It seems that one of Shaw's primary purposes in writing Pygmalion, the story of a phonetics professor who, on a bet, transforms a guttersnipe of a flower-girl into a lady, was to educate.
In his foreword, he writes, "It is so intensely and deliberately didactic, and its subject is esteemed so dry, that I delight in throwing it at the heads of the wiseacres who repeat the parrot cry that art should never be didactic. It goes to prove my contention that great art can never be anything else."

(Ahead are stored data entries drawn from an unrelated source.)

Lemma identifiers_only_match_witness :
  from_google
    (@process Ref.host Fixture.clock
       (@build_indexes Ref.host [Fixture.gg_not_found]) Sample.g_42).2 = true
  ∧ (@process Ref.host Fixture.clock
       (@build_indexes Ref.host [Fixture.gg_not_found]) Sample.g_42).1
    = @merge_records Ref.host Sample.g_42 ∅.
Proof.
  destruct (@identifiers_only_match Ref.host Fixture.clock
              (@build_indexes Ref.host [Fixture.gg_not_found]) Sample.g_42
              Fixture.gg_not_found) as (Hf & _ & _ & Hsame).
  - vm_compute. reflexivity.
  - vm_compute. reflexivity.
  - exact gg_not_found_only_identifiers.
  - split; [exact Hf|]. apply Hsame. vm_compute. reflexivity.
Defined.

Lemma ledger_and_rows_witness :
  map gb_id (@run_pipeline Ref.host Fixture.clock Fixture.df_good Fixture.df_gg).2
  = map (@gid_of Ref.host) (to_records Fixture.df_good)
  ∧ length (@run_pipeline Ref.host Fixture.clock Fixture.df_good Fixture.df_gg).1
    = 2%nat.
Proof.
  destruct (@ledger_and_rows Ref.host ref_host_sorts
              Fixture.clock Fixture.df_good Fixture.df_gg) as (Hids & _ & _).
  split; [exact Hids|]. vm_compute. reflexivity.
Defined.

Lemma metrics_add_up_witness :
  Z.of_nat (rows_output (@run_metrics Ref.host Fixture.clock Fixture.df_good Fixture.df_gg))
  + duplicates_removed (@run_metrics Ref.host Fixture.clock Fixture.df_good Fixture.df_gg)
  = 4.
Proof.
  destruct (@metrics_add_up Ref.host ref_host_sorts
              Fixture.clock Fixture.df_good Fixture.df_gg) as (_ & Hsum & _).
  rewrite Hsum. vm_compute. reflexivity.
Defined.

Lemma iso_date_patterns_shape_witness :
  (String.length "2020-05-01" = 4%nat ∨ String.length "2020-05-01" = 7%nat
   ∨ String.length "2020-05-01" = 10%nat)
  ∧ Pat.y "2020-05-01" = Pat.y "2020-5-1" ∧ Pat.y "2020-05-01" ≠ None.
Proof.
  apply (iso_date_patterns_shape "2020-5-1" "2020-05-01").
  vm_compute. reflexivity.
Defined.

Lemma normalize_currency_code_witness :
  @normalize_currency Ref.host (VStr "€ 10 eur") = Some "€ 1"
  ∧ (Str.char_count "€ 1" ≤ 3)%nat
  ∧ forallb (λ x, negb (Str.is_lower x)) (Str.chars "€ 1") = true.
Proof.
  assert (@normalize_currency Ref.host (VStr "€ 10 eur") = Some "€ 1")
    as Hc by (vm_compute; reflexivity).
  split; [exact Hc|].
  exact (@normalize_currency_code Ref.host _ _ Hc).
Defined.

Lemma no_google_pass_through_witness :
  (@run_pipeline Ref.host Fixture.clock Fixture.df_good []).2
  = map (λ g, {| detail_canonical_id := canonical_id (@merge_records Ref.host g ∅);
                 gb_id := @gid_of Ref.host g;
                 from_google := false;
                 merge_method := "none";
                 timestamp := Fixture.clock |}) (to_records Fixture.df_good).
Proof.
  rewrite (@no_google_pass_through Ref.host Fixture.clock Fixture.df_good []).
  - reflexivity.
  - vm_compute. reflexivity.
Defined.

Lemma authors_text_round_trip_witness :
  @normalize_author Ref.host (VStr "Jane Doe | John Roe") = ["Jane Doe"; "John Roe"].
Proof.
  apply (@authors_text_round_trip Ref.host ["Jane Doe"; "John Roe"]).
  repeat constructor; vm_compute; reflexivity.
Defined.
Lemma onePixel_weights :
  aggregateWeights onePixel 1 =
  [ ("#ff0000"%string,
     {| cw_rgb := mkRGB 255 0 0;
        weightedFrequency := localPercentage 1 1 * (IZR 1 / IZR 1) |}) ].
Proof.
  unfold aggregateWeights. cbn [width height onePixel].
  change (calculateGridSections 1 1 1)
    with [ {| startX := 0; startY := 0; endX := 1; endY := 1 |} ]%Z.
  fold onePixel. cbn [fold_left]. unfold accumulateSection.
  cbn [startX startY endX endY].
  change (countPixelsByColor onePixel 0 0 1 1)
    with [ ("#ff0000"%string, {| cc_rgb := mkRGB 255 0 0; count := 1 |}) ].
  reflexivity.
Qed.

(** A single opaque red pixel with cell size 1 is extracted as one colour of
    frequency 100. *)
Example onePixel_extraction :
  exists c,
    extractColorsWeightedGrid onePixel 5 1 = [c] /\
    color c = "#ff0000"%string /\ rgb c = mkRGB 255 0 0 /\ frequency c = 100.
Proof.
  assert (Hw : localPercentage 1 1 * (IZR 1 / IZR 1) = 100)
    by (unfold localPercentage; lra).
  unfold extractColorsWeightedGrid. rewrite onePixel_weights.
  unfold normalizedResults, totalWeightedFrequency.
  cbn [fold_left snd weightedFrequency]. rewrite !Hw.
  destruct (Rge_dec 100 0.1) as [_|Hn]; [|exfalso; lra].
  cbn [app sortByFrequencyDesc fold_right insertByFrequency].
  unfold mergeSimilarColorsConservative. cbn [length].
  change (Z.of_nat 1 <=? 5 * 3)%Z with true. cbv iota.
  match goal with |- context [selectDiverseColors [?e] _] => set (c := e) end.
  assert (Hsig : isSignificant c = true).
  { unfold isSignificant, MIN_FREQUENCY_THRESHOLD, c. cbn [frequency].
    destruct (Rge_dec _ 0.5) as [_|Hn]; [reflexivity | exfalso; lra]. }
  unfold selectDiverseColors. cbn [filter]. rewrite Hsig.
  cbn [length]. change (Z.of_nat 1 <=? 5)%Z with true. cbv iota.
  exists c. split; [reflexivity|]. unfold c. cbn [color rgb frequency cw_rgb].
  repeat split. lra.
Qed.

Lemma twoTone_histogram :
  countPixelsByColor twoTone 0 0 20 10 =
  [ ("#0000ff"%string, {| cc_rgb := mkRGB 0 0 255; count := 80 |});
    ("#ff0000"%string, {| cc_rgb := mkRGB 255 0 0; count := 120 |}) ].
Proof. vm_compute. reflexivity. Qed.

Lemma twoTone_weights :
  aggregateWeights twoTone 200 =
  [ ("#0000ff"%string,
     {| cw_rgb := mkRGB 0 0 255;
        weightedFrequency := localPercentage 80 200 * (IZR 200 / IZR 40000) |});
    ("#ff0000"%string,
     {| cw_rgb := mkRGB 255 0 0;
        weightedFrequency := localPercentage 120 200 * (IZR 200 / IZR 40000) |}) ].
Proof.
  unfold aggregateWeights. cbn [width height twoTone].
  change (calculateGridSections 20 10 200)
    with [ {| startX := 0; startY := 0; endX := 20; endY := 10 |} ]%Z.
  fold twoTone. cbn [fold_left]. unfold accumulateSection.
  cbn [startX startY endX endY]. rewrite twoTone_histogram.
  reflexivity.
Qed.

Fortunately, the Ottawa Little Theatre's production of Pygmalion, which opened Monday, Jan. 8, has not taken Shaw's remarks too closely to heart, realizing, as I'm sure Shaw did himself, that art must entertain before it can deign to educate. In fact, the troupe's two-act, six-scene interpretation of Shaw's best-known piece is rife with the humour and comic irony that made the play such a natural adaptation to film (in George Cukor's 1964 musical, My Fair Lady).

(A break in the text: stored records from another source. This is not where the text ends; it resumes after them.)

(** X7 (initCollection, what it never does): whatever the store answers or
    throws, [initCollection] sends at most four requests, each one the
    listing, the read of this collection, its deletion or its creation with
    the provider's size, cosine distance and the cloud settings of the
    client; it sends no upsert and names no other collection, and the other
    collections of the store are as they were. *)
Theorem initCollection_requests (api : ApiClient) (name : jsstring)
    (w w' : world) (res : completion unit) :
  initCollection api name w = (res, w') ->
  (exists new : list request,
      requests w' = requests w ++ new
      /\ Forall (init_request api name) new
      /\ (length new <= 4)%nat)
  /\ others_kept name w w'.
Proof.
  unfold initCollection, try_catch, bind.
  destruct (getCollections w) as [[names|e] w1] eqn:Hl;
    apply getCollections_run in Hl as (Hr1 & _ & Hc1 & _).
  2:{ intros Hres. apply handleQdrantError_state in Hres as ->. split.
      - exists [GetCollections]. split; [done|].
        split; [|simpl; lia]. init_requests.
      - by apply others_kept_same. }
  destruct (find _ names).
  - destruct (getCollection name w1) as [[size|e] w2] eqn:Hg;
      apply getCollection_run in Hg as (Hr2 & _ & Hc2 & _).
    2:{ intros Hres. apply handleQdrantError_state in Hres as ->. split.
        - exists [GetCollections; GetCollection name].
          split; [by rewrite Hr2, Hr1, <- app_assoc|].
          split; [|simpl; lia]. init_requests.
        - apply others_kept_same. by rewrite Hc2. }
    assert (forall k : M unit,
      (if size_unreadable size then k
       else if size_differs size (getVectorSize (embeddingService api))
            then k else ret tt) = k
      \/ (if size_unreadable size then k
          else if size_differs size (getVectorSize (embeddingService api))
               then k else ret tt) = ret tt) as Hif.
    { intros k. destruct (size_unreadable size); [by left|].
      destruct (size_differs size _); [by left | by right]. }
    destruct (Hif (recreateQdrantCollection api name
                     (getVectorSize (embeddingService api)))) as [-> | ->].
    + destruct (recreateQdrantCollection _ _ _ w2) as [[[]|e] w3] eqn:Hre;
        apply recreateQdrantCollection_run in Hre as (Hr3 & Hk3); intros Hres;
        [injection Hres as <- <- | apply handleQdrantError_state in Hres as ->];
        (split;
         [|eapply others_kept_trans; [|exact Hk3];
           apply others_kept_same; by rewrite Hc2]);
        (destruct Hr3 as [Hr3|Hr3];
         [exists [GetCollections; GetCollection name; DeleteCollection name]
         |exists [GetCollections; GetCollection name; DeleteCollection name;
                  CreateCollection name (required_params api)]]);
        (split; [by rewrite Hr3, Hr2, Hr1, <- !app_assoc|]);
        (split; [|simpl; lia]); init_requests.
    + intros [= <- <-]. split.
      * exists [GetCollections; GetCollection name].
        split; [by rewrite Hr2, Hr1, <- app_assoc|].
        split; [|simpl; lia]. init_requests.
      * apply others_kept_same. by rewrite Hc2.
  - destruct (createQdrantCollection _ _ _ w1) as [[[]|e] w2] eqn:Hc;
      apply createQdrantCollection_run in Hc as (Hr2 & _ & Hk2); intros Hres;
      [injection Hres as <- <- | apply handleQdrantError_state in Hres as ->];
      (split;
       [|eapply others_kept_trans; [|exact Hk2]; by apply others_kept_same]);
      exists [GetCollections; CreateCollection name (required_params api)];
      (split; [by rewrite Hr2, Hr1, <- app_assoc|]);
      (split; [|simpl; lia]); init_requests.
Qed.
(** * agate: the Number data type and TableSet, embedded from
    [agate/data_types/number.py] and [agate/tableset.py].

    Python values are an inductive type, text is a list of Unicode code
    points, exceptions are the [Raise] side of a result type, and an
    [OrderedDict] is an association list in insertion order. *)

From Stdlib Require Import List ZArith NArith String Ascii Bool Lia.
From Stdlib Require Import Floats.SpecFloat.
Import ListNotations.
Local Open Scope list_scope.

Set Implicit Arguments.
Set Warnings "-register-all".

(** ** Python text *)

Module Py.

(** A [str] is a sequence of code points. *)
Definition str := list N.

Definition str_eq_dec : forall a b : str, {a = b} + {a <> b} :=
  list_eq_dec N.eq_dec.

(** An ASCII literal as a [str]. *)
Definition u (s : string) : str :=
  map N_of_ascii (list_ascii_of_string s).

Definition mem (c : N) (chars : str) : bool := existsb (N.eqb c) chars.

(** [x in seq] for a sequence of strings. *)
Definition str_in (s : str) (l : list str) : bool :=
  if in_dec str_eq_dec s l then true else false.

(** The code points for which [str.isspace] holds. *)
Definition whitespace : str :=
  [0x09; 0x0A; 0x0B; 0x0C; 0x0D; 0x1C; 0x1D; 0x1E; 0x1F; 0x20; 0x85; 0xA0;
   0x1680; 0x2000; 0x2001; 0x2002; 0x2003; 0x2004; 0x2005; 0x2006; 0x2007;
   0x2008; 0x2009; 0x200A; 0x2028; 0x2029; 0x202F; 0x205F; 0x3000]%N.

Definition isspace (c : N) : bool := mem c whitespace.

(** [lstrip], [rstrip] and [strip] over a predicate on code points: every
    leading (trailing) code point that satisfies it is dropped. *)
Fixpoint lstrip_by (p : N -> bool) (s : str) : str :=
  match s with
  | [] => []
  | c :: s' => if p c then lstrip_by p s' else s
  end.

Definition rstrip_by (p : N -> bool) (s : str) : str :=
  rev (lstrip_by p (rev s)).

Definition strip_by (p : N -> bool) (s : str) : str :=
  rstrip_by p (lstrip_by p s).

The nearly seamless 2 1/2-hour production features some outstanding performances, most notably Joyce Landry's portrayal of Eliza Doolittle, the wide-eyed and naive waif who serves as Professor Higgins's experimental rabbit. Her energy, from start to finish, is infectious, and her all-too-infrequent comedic displays, such as her ill-fated inaugural foray into a formal social occasion, are extremely entertaining.
Beside Eliza's frailty and uncertainty about her future, Higgins is a wholly unlikable mentor, and actor Guy Williams can be commended for not once throughout the evening earning our sympathies.
Higgins' housemate and partner in the experiment is Colonel Pickering, an expert in Indian dialects, whose role, played well enough by Barry Caiger, is simply too bound by the strictures of the polite-but-stuffy sidekick that will never allow the character to be anything more than a Dr. Watson to Sherlock Holmes.
If Eliza's humorous scenes are too rare, though, that dearth is more than made up for by the supporting cast, most of whom serve as light foils to Williams' performance as the insensitive, villainous and bullying professor. Mrs. Pearce, played by Pat Marshall, is wonderful as Higgins' housekeeper who, unbeknownst to the professor, gives Eliza a sympathetic ear.
Mary Gore, as Higgins' proper and sensible mother, is also excellent, her dry wryness surfacing just enough to put the thumbs to her boorish son. And Bill Luxton's characterization of Eliza's navvy father, the overly intelligent, ever pub-bound Alfred Doolittle, whose Welsh oratorical charms could squeeze a farthing out of a stone, steals his scenes.
Special mention should also go to Jennifer Donnelly's set designs. The dioramas of Higgins' and his mother's parlours are like life-sized dollhouses, and contain the action perfectly.